In the UK, the statute provides for an indemnity fund which
adopts a relaxed attitude towards compensation,
automatically making compensation to parties who lose their
land as a result of the operation of the system. The UK system
also shows preference for protecting the property rights of
the registered proprietor who is in possession. Where 2
parties are in dispute, the party in occupation will usually keep
the land while the other party will get monetary
compensation. This reduces litigation since it prevents the
occurrence of forcible eviction.

Hence, adopting a more relaxed compensation scheme, it
would provide a more satisfactory solution where it involves
two inoocent parties (such as identity fraud cases and Etridge
cases). In such cases, the bank would be satisfied with
monetary compensation for the loan provided, while the
owner gets to keep his property.

Some difficulties in this approach would be (1) the need to
increase fees in order to support Assurance fund and (2) since
private title insurance companies are businesses and no
private title insurance currently operate in SG, it is unlikely for
them to enter into small market like SG (and the lack of
awareness of the risks of losing their title).
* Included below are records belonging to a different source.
Lemma tvinit_gates_lookup vectors idt n :
  length idt = 256%nat → (n < 256)%nat →
  tvinit_gates vectors idt !! n =
    Some (if decide (n = 64%nat) then SETGATE true 8 (vectors n) 3 else SETGATE false 8 (vectors n) 0).
Proof.
  intros Hl Hn. unfold tvinit_gates. change (Z.to_nat T_SYSCALL) with 64%nat.
  destruct (decide (n = 64%nat)) as [->|Hne].
  - rewrite list_lookup_insert_eq by (rewrite tvinit_loop_length; lia). done.
  - rewrite list_lookup_insert_ne by done. rewrite tvinit_loop_lookup, decide_True by lia. done.
Qed.

(** The tables the processor sees once [seginit], [tvinit] and [switchuvm] ran. *)
Definition gdt_of (c : cpuseg) : list Z := segdesc_bits <$> cs_gdt c.
Definition idt_of (idt : list gatedesc) : list Z := gatedesc_bits <$> idt.

(** Selector [i] names the segment [s]. *)
Definition selects (c : cpuseg) (i : nat) (s : segment) : Prop :=
  ∃ z, gdt_of c !! i = Some z ∧ x86_segment z = s.

Lemma gdt_ready c kstack :
  length (cs_gdt c) = NSEGS → 0 ≤ cs_ts_addr c < 2 ^ 32 →
  let c' := switchuvm_seg kstack (seginit c) in
  selects c' 1 (mk_segment 0 0xffffffff 0xA true 0 true) ∧ selects c' 2 (mk_segment 0 0xffffffff 0x2 true 0 true) ∧
  selects c' 3 (mk_segment 0 0xffffffff 0xA true 3 true) ∧ selects c' 4 (mk_segment 0 0xffffffff 0x2 true 3 true) ∧
  selects c' 5 (mk_segment (cs_ts_addr c) 103 STS_T32A false 0 true).
Proof.
  intros Hl Ht. destruct c as [ga ta gdt ts gr ir tr]. cbn [cs_gdt cs_ts_addr] in *.
  destruct gdt as [|a0 [|a1 [|a2 [|a3 [|a4 [|a5 [|]]]]]]]; try discriminate Hl. cbv zeta.
  split_and!; (eexists; split; [reflexivity|]); [vm_compute; reflexivity..|]. by apply seg16_decode; unfold STS_T32A; lia.
Qed.
Lemma ap_run_ok me cs i c b Q :
  starting me cs b → cs !! i = Some c → mget32 (phys (bm b)) (code - 8) = mpenter_sym →
  (∀ b', starting me cs b' → boot_same (bk b) (bk b') → phys (bm b') = phys (bm b) →
     ipis (bm b') = ipis (bm b) ++ [(0, 0x88500)] → b_started b' = <[i := true]> (b_started b) →
     b_entered b' = <[i := Some (mget32 (phys (bm b)) (code - 4), mpenter_sym, mget32 (phys (bm b)) (code - 12))]> (b_entered b) → Q tt b') →
  wp (ap_run patience announce mpenter_sym idt_sym i (c_apicid c)) Q b.
Proof.
  intros [S1 S2 S3 (c0 & S4 & S5) S6 S7 S8 S9 S10] Hi He HQ. unfold ap_run.
  apply wp_bind, wp_gets, wp_bind, wp_modify. rewrite He, Z.eqb_refl. cbn [negb].
  apply wp_bind, wp_gets, wp_bind, wp_modify, wp_bind.
  eapply (mpenter_ok i c); [done|cbn; by rewrite S1|cbn; by rewrite S1|done|done|].
  intros b' (B1 & B2 & B3 & B4 & B5 & B6 & B7) P L I St En. apply wp_modify. cbn [bk set_bk set_b_entered] in *.
  apply HQ; [|by split_and!|done..].
  split; cbn [bk bm b_started b_entered set_bk cpus ifl use_lock lapic_id set_lapic_id]; try done.
  - by rewrite B1.
  - by rewrite B2.
  - by rewrite B3.
  - by exists c0.
  - rewrite St. by rewrite length_insert.
  - rewrite En. cbn. by rewrite length_insert.
Qed.

(** The processors from [i] on, [n] of them, other than [me]. *)
Definition others (me i n : nat) : list nat := filter (λ j, j ≠ me) (seq i n).
(** The messages that start one processor, and its own when it is up. *)
Definition startup_messages (apicid : Z) : list (Z * Z) :=
  [(apicid, INIT + LEVEL + ASSERT); (apicid, INIT + LEVEL); (apicid, STARTUP + 7); (apicid, STARTUP + 7);
   (0, Z.lor (Z.lor BCAST INIT) LEVEL)].

Lemma mget32_reset_vector m addr a : 0x46B ≤ a → mget32 (reset_vector m addr) a = mget32 m a.
Proof.
  intros Ha. apply mget32_ext. intros x Hx. unfold reset_vector, store16. change wrv with 0x467. by rewrite !upd_ne by lia.
Qed.

(** What processor [j] finds when it starts on the page [pg]. *)
Definition came_up b (j : nat) (pg : Z) : Prop :=
  b_started b !! j = Some true ∧ b_entered b !! j = Some (Some (pg + KSTACKSIZE, mpenter_sym, V2P entrypgdir_sym)).
(** ** [initcode.S] *)

Definition initcode : list (string * list instr) := [
  ("start"%string, [
    Pushl (Lab "argv");
    Pushl (Lab "init");
    Pushl (Imm 0);
    Movl (Imm 7) (R EAX);
    Int 64 ]);
  ("exit"%string, [
    Movl (Imm 2) (R EAX);
    Int 64;
    Jmp "exit" ]) ].
(** [.string] adds a zero of its own; [argv] is on a word boundary. *)
Definition init_string : list Z := [47; 105; 110; 105; 116; 0; 0].
Definition argv_words (addr : string → Z) : list Z := [addr "init"%string; 0].

(** ** [asm.h], [bootasm.S], [entry.S] and [entryother.S] *)

Definition CR0_PE : Z := 0x00000001.
Definition CR0_WP : Z := 0x00010000.
Definition CR0_PG : Z := 0x80000000.
Definition CR4_PSE : Z := 0x00000010.

Definition SEG_NULLASM : list Z := le_enc 2 0 ++ le_enc 2 0 ++ [0; 0; 0; 0].
Definition SEG_ASM (type base lim : Z) : list Z :=
  le_enc 2 (Z.land (Z.shiftr lim 12) 0xffff) ++ le_enc 2 (Z.land base 0xffff) ++
  [Z.land (Z.shiftr base 16) 0xff; Z.lor 0x90 type; Z.lor 0xC0 (Z.land (Z.shiftr lim 28) 0xf); Z.land (Z.shiftr base 24) 0xff].

(** The table both files define, and the operand of [lgdt]. *)
Definition boot_gdt : list Z :=
  SEG_NULLASM ++ SEG_ASM (Z.lor STA_X STA_R) 0 0xffffffff ++ SEG_ASM STA_W 0 0xffffffff.
Definition gdtdesc (gdt : Z) : list Z := le_enc 2 (Z.of_nat (length boot_gdt) - 1) ++ le_enc 4 gdt.

Definition protect : list instr := [
  Lgdt "gdtdesc";
  Movl (Cr CR0) (R EAX);
  Orl CR0_PE EAX;
  Movl (R EAX) (Cr CR0);
  Ljmp (Z.shiftl SEG_KCODE 3) "start32" ].
Definition data_segments : list instr := [
  Movw (Imm (Z.shiftl SEG_KDATA 3)) (R EAX);
  Movw (R EAX) (Sr DS);
  Movw (R EAX) (Sr ES);
  Movw (R EAX) (Sr SS);
  Movw (Imm 0) (R EAX);
  Movw (R EAX) (Sr FS);
  Movw (R EAX) (Sr GS) ].
Definition real_start : list instr := [Cli; Xorw EAX; Movw (R EAX) (Sr DS); Movw (R EAX) (Sr ES); Movw (R EAX) (Sr SS)].
(** The Bochs breakpoint behind the calls that should not return. *)
Definition bochs : list instr := [Movw (Imm 0x8a00) (R EAX); Movw (R EAX) (R EDX); Outw; Movw (Imm 0x8ae0) (R EAX); Outw].

Definition bootasm : list (string * list instr) := [
  ("start"%string, real_start);
  ("seta20.1"%string, [
    Inb 0x64;
    Testb 0x2 EAX;
    Jnz "seta20.1";
    Movb 0xd1 EAX;
    Outb 0x64 ]);
  ("seta20.2"%string, [
    Inb 0x64;
    Testb 0x2 EAX;
    Jnz "seta20.2";
    Movb 0xdf EAX;
    Outb 0x60 ] ++ protect);
  ("start32"%string, data_segments ++ [
    Movl (Lab "start") (R ESP);
    Call "bootmain" ] ++ bochs);
  ("spin"%string, [Jmp "spin"]) ].

(** The header a multiboot loader looks for: its words add up to nothing. *)
Definition multiboot_header : list Z := let magic := 0x1badb002 in let flags := 0 in [u32 magic; u32 flags; u32 (- magic - flags)].

(** [V2P_WO] of the label, [$(stack + KSTACKSIZE)] and [$main] are addresses the linker
    computes. *)
Definition entry_S : list (string * list instr) := [
  ("entry"%string, [
    Movl (Cr CR4) (R EAX);
    Orl CR4_PSE EAX;
    Movl (R EAX) (Cr CR4);
    Movl (Lab "V2P_WO(entrypgdir)") (R EAX);
    Movl (R EAX) (Cr CR3);
    Movl (Cr CR0) (R EAX);
    Orl (Z.lor CR0_PG CR0_WP) EAX;
    Movl (R EAX) (Cr CR0);
    Movl (Lab "stack + KSTACKSIZE") (R ESP);
    Movl (Lab "main") (R EAX);
    JmpReg EAX ]) ].

Definition entryother : list (string * list instr) := [
  ("start"%string, real_start ++ protect);
  ("start32"%string, data_segments ++ [
    Movl (Cr CR4) (R EAX);
    Orl CR4_PSE EAX;
    Movl (R EAX) (Cr CR4);
    Movl (At "start" (-12)) (R EAX);
    Movl (R EAX) (Cr CR3);
    Movl (Cr CR0) (R EAX);
    Orl (Z.lor (Z.lor CR0_PE CR0_PG) CR0_WP) EAX;
    Movl (R EAX) (Cr CR0);
    Movl (At "start" (-4)) (R ESP);
    CallMem (At "start" (-8)) ] ++ bochs);
  ("spin"%string, [Jmp "spin"]) ].

(** ** The frame in memory *)

(** [struct trapframe] at [a]: the selectors are half words, the rest of their word is
    padding. *)
Definition frame_at (m : mem) (a : Z) : trapframe :=
  let w i := mget32 m (a + 4 * i) in
  mk_trapframe (w 0) (w 1) (w 2) (w 3) (w 4) (w 5) (w 6) (w 7)
    (u16 (w 8)) (u16 (w 9)) (u16 (w 10)) (u16 (w 11)) (w 12) (w 13) (w 14) (u16 (w 15)) (w 16) (w 17) (u16 (w 18)).

(** [struct context] at [a]. *)
Definition context_at (m : mem) (a : Z) : context :=
  let w i := mget32 m (a + 4 * i) in mk_context (w 0) (w 1) (w 2) (w 3) (w 4).

(** What the processor does on an interrupt: it takes the stack the entry names, saves
    the old one, the flags and the instruction, and an error code for some exceptions,
    and turns interrupts off for an interrupt gate.  The code segment is the one of the
    gates [tvinit] makes. *)
Definition interrupt {D} (ie : intentry) (err : option Z) (eip : Z) (c : processor D) : processor D :=
  let saved := [eflags c; sel c CS; eip] ++ option_list err in
  let '(outer, c1) := match en_stack ie with
                      | Some (ss, esp) => ([sel c SS; gpr c ESP], set_gpr ESP esp (set_sel SS ss c))
                      | None => ([], c)
                      end in
  let c2 := foldl (λ c v, push v c) c1 (outer ++ saved) in
  set_sel CS (Z.shiftl SEG_KCODE 3) (if en_ifoff ie then set_eflags (Z.land (eflags c) (Z.lnot FL_IF)) c2 else c2).

(** ** Stacks *)

Lemma mget32_mput m a v : mget32 (mput m a (le_enc 4 v)) a = u32 v.
Proof. unfold mget32. rewrite <-(length_le_enc 4 v) at 2. by rewrite mbytes_mput, le_dec_enc. Qed.

Lemma mget32_mput_ne m a v b : b + 4 ≤ a ∨ a + 4 ≤ b → mget32 (mput m a (le_enc 4 v)) b = mget32 m b.
Proof. intros Hd. apply mget32_ext. intros x Hx. apply mput_out. rewrite length_le_enc. lia. Qed.

(** The stack pointer is [a], the words from there on are [ws], and only memory between
    [a] and [top] has changed since [m0]. *)
Record stacked {D} (c : processor D) (a : Z) (ws : list Z) (m0 : mem) (top : Z) : Prop := {
  st_sp : gpr c ESP = a;
  st_words : ∀ i w, ws !! i = Some w → mget32 (cmem c) (a + 4 * Z.of_nat i) = w;
  st_out : ∀ x, x < a ∨ top ≤ x → cmem c x = m0 x;
}.

Lemma stacked_push {D} (c : processor D) a ws m0 top v :
  stacked c a ws m0 top → 4 ≤ a → a ≤ top → a ≤ 2 ^ 32 → stacked (push v c) (a - 4) (u32 v :: ws) m0 top.
Proof.
  intros [Hsp Hw Ho] H1 H2 H3. unfold push. rewrite Hsp, u32_id by lia. split; cbn [store_word set_cmem set_gpr gpr cmem].
  - by rewrite decide_True.
  - intros [|i] w Hi; cbn in Hi.
    + injection Hi as <-. replace (a - 4 + 4 * Z.of_nat 0) with (a - 4) by lia. apply mget32_mput.
    + replace (a - 4 + 4 * Z.of_nat (S i)) with (a + 4 * Z.of_nat i) by lia. rewrite mget32_mput_ne by lia. by apply Hw.
  - intros x Hx. rewrite mput_out by (rewrite length_le_enc; lia). apply Ho. lia.
Qed.

Lemma stacked_same {D} (c c' : processor D) a ws m0 top :
  gpr c' ESP = gpr c ESP → cmem c' = cmem c → stacked c a ws m0 top → stacked c' a ws m0 top.
Proof. intros Hs Hm [H1 H2 H3]. split; [by rewrite Hs|intros i w; rewrite Hm; apply H2|intros x; rewrite Hm; apply H3]. Qed.

(** Since [c0] the processor has only pushed words. *)
Record since {D} (c0 c : processor D) (a : Z) (ws : list Z) (m0 : mem) (top : Z) : Prop := {
  sc_stack : stacked c a ws m0 top;
  sc_gpr : ∀ r, r ≠ ESP → gpr c r = gpr c0 r;
  sc_sel : ∀ s, sel c s = sel c0 s;
  sc_rest : (ctl c, eflags c, gdtr c, cdev c) = (ctl c0, eflags c0, gdtr c0, cdev c0);
}.

Lemma since_push {D} (c0 c : processor D) a ws m0 top v :
  since c0 c a ws m0 top → 4 ≤ a ≤ top → top ≤ 2 ^ 32 → 0 ≤ v < 2 ^ 32 → since c0 (push v c) (a - 4) (v :: ws) m0 top.
Proof.
  intros [H1 H2 H3 H4] Ha Ht Hv. rewrite <-(u32_id v) at 2 by lia. split; [apply stacked_push; [done|lia..]| |done|done].
  intros r Hr. cbn. rewrite decide_False by done. by apply H2.
Qed.

Lemma since_sel {D} (c0 c : processor D) a ws m0 top s v :
  since c0 c a ws m0 top → since (set_sel s v c0) (set_sel s v c) a ws m0 top.
Proof.
  intros [H1 H2 H3 H4]. split; [by apply (stacked_same c)|exact H2| |exact H4]. intros q. cbn. by case_decide.
Qed.
Lemma since_flags {D} (c0 c : processor D) a ws m0 top v :
  since c0 c a ws m0 top → since (set_eflags v c0) (set_eflags v c) a ws m0 top.
Proof.
  intros [H1 H2 H3 H4]. split; [by apply (stacked_same c)|exact H2|exact H3|]. injection H4 as E1 _ E3 E4. cbn. by rewrite E1, E3, E4.
Qed.

(** ** Entering and leaving the kernel *)

(** The trap frame of an interrupt [n] taken at [eip] in the state [c]. *)
Definition saved_frame {D} (n : nat) (err : option Z) (eip oesp : Z) (c : processor D) : trapframe :=
  mk_trapframe (gpr c EDI) (gpr c ESI) (gpr c EBP) oesp (gpr c EBX) (gpr c EDX) (gpr c ECX) (gpr c EAX)
    (sel c GS) (sel c FS) (sel c ES) (sel c DS) (Z.of_nat n) (default 0 err) eip (sel c CS) (eflags c) (gpr c ESP) (sel c SS).

(** Registers hold what they have room for. *)
Record processor_ok {D} (c : processor D) : Prop := {
  ok_gpr : ∀ r, 0 ≤ gpr c r < 2 ^ 32;
  ok_sel : ∀ s, 0 ≤ sel c s < 2 ^ 16;
  ok_flags : 0 ≤ eflags c < 2 ^ 32;
}.

Section traps.
Context {D : Type} `{!Device D} (addr : string → Z) (alu : Z → Z → Z).
Implicit Types c : processor D.

Lemma run_next f bl i code c c' :
  step_asm addr alu i c = Next c' → run_asm addr alu (S f) bl (i :: code) c = run_asm addr alu f bl code c'.
Proof. intros H. cbn [run_asm]. by rewrite H. Qed.

Lemma run_push c0 c a ws m0 top f bl o code v (P : option (leaving * list instr * processor D) → Prop) :
  since c0 c a ws m0 top → 4 ≤ a ≤ top → top ≤ 2 ^ 32 → val addr o c = v → 0 ≤ v < 2 ^ 32 →
  (∀ c', since c0 c' (a - 4) (v :: ws) m0 top → P (run_asm addr alu f bl code c')) →
  P (run_asm addr alu (S f) bl (Pushl o :: code) c).
Proof.
  intros Hs Ha Ht Hv Hr HP. rewrite (run_next _ _ _ _ _ (push v c)) by (cbn; by rewrite Hv). apply HP. by apply since_push.
Qed.

(** Through [%ax] into a selector. *)
Lemma low16 x v : u16 (x - u16 x + u16 v) = u16 v.
Proof.
  unfold u16. pose proof (Z.div_mod x (2 ^ 16)). replace (x - x mod 2 ^ 16 + v mod 2 ^ 16) with (v mod 2 ^ 16 + x / 2 ^ 16 * 2 ^ 16) by lia.
  rewrite Z.mod_add by lia. apply Zmod_mod.
Qed.

Lemma low8 x v : u8 (x - u8 x + u8 v) = u8 v.
Proof.
  unfold u8. pose proof (Z.div_mod x (2 ^ 8)). replace (x - x mod 2 ^ 8 + v mod 2 ^ 8) with (v mod 2 ^ 8 + x / 2 ^ 8 * 2 ^ 8) by lia.
  rewrite Z.mod_add by lia. apply Zmod_mod.
Qed.

(** [pushal] *)
Lemma since_pushal c0 c a ws m0 top :
  since c0 c a ws m0 top → (∀ r, 0 ≤ gpr c0 r < 2 ^ 32) → 32 ≤ a ≤ top → top ≤ 2 ^ 32 → a < 2 ^ 32 →
  since c0 (pushal c) (a - 32) ([gpr c0 EDI; gpr c0 ESI; gpr c0 EBP; a; gpr c0 EBX; gpr c0 EDX; gpr c0 ECX; gpr c0 EAX] ++ ws) m0 top.
Proof.
  intros Hs Hg Ha Ht Ha'. unfold pushal. pose proof (sc_gpr _ _ _ _ _ _ Hs) as He.
  rewrite (He EDI), (He ESI), (He EBP), (He EBX), (He EDX), (He ECX), (He EAX) by done. rewrite (st_sp _ _ _ _ _ (sc_stack _ _ _ _ _ _ Hs)).
  replace (a - 32) with (a - 4 - 4 - 4 - 4 - 4 - 4 - 4 - 4) by lia. cbn [app].
  repeat (apply since_push; [|lia|done|first [apply Hg|lia]]). done.
Qed.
However, it is submitted that it is better for all users of the
Torrens system to share the costs in assurance of title rather
than have the defrauded individuals bear the burden by
themselves. Further, given that the assurance funds have
been accumulated over the years, it should have consolidated
quite a decent buffer for claims which reduces the need for a
sudden spike in registration prices. Moreover, land
transactions are not frequent and most people would only
encounter them once or twice, which makes a slightly higher
administrative cost (as lifetime title insurance) reasonable.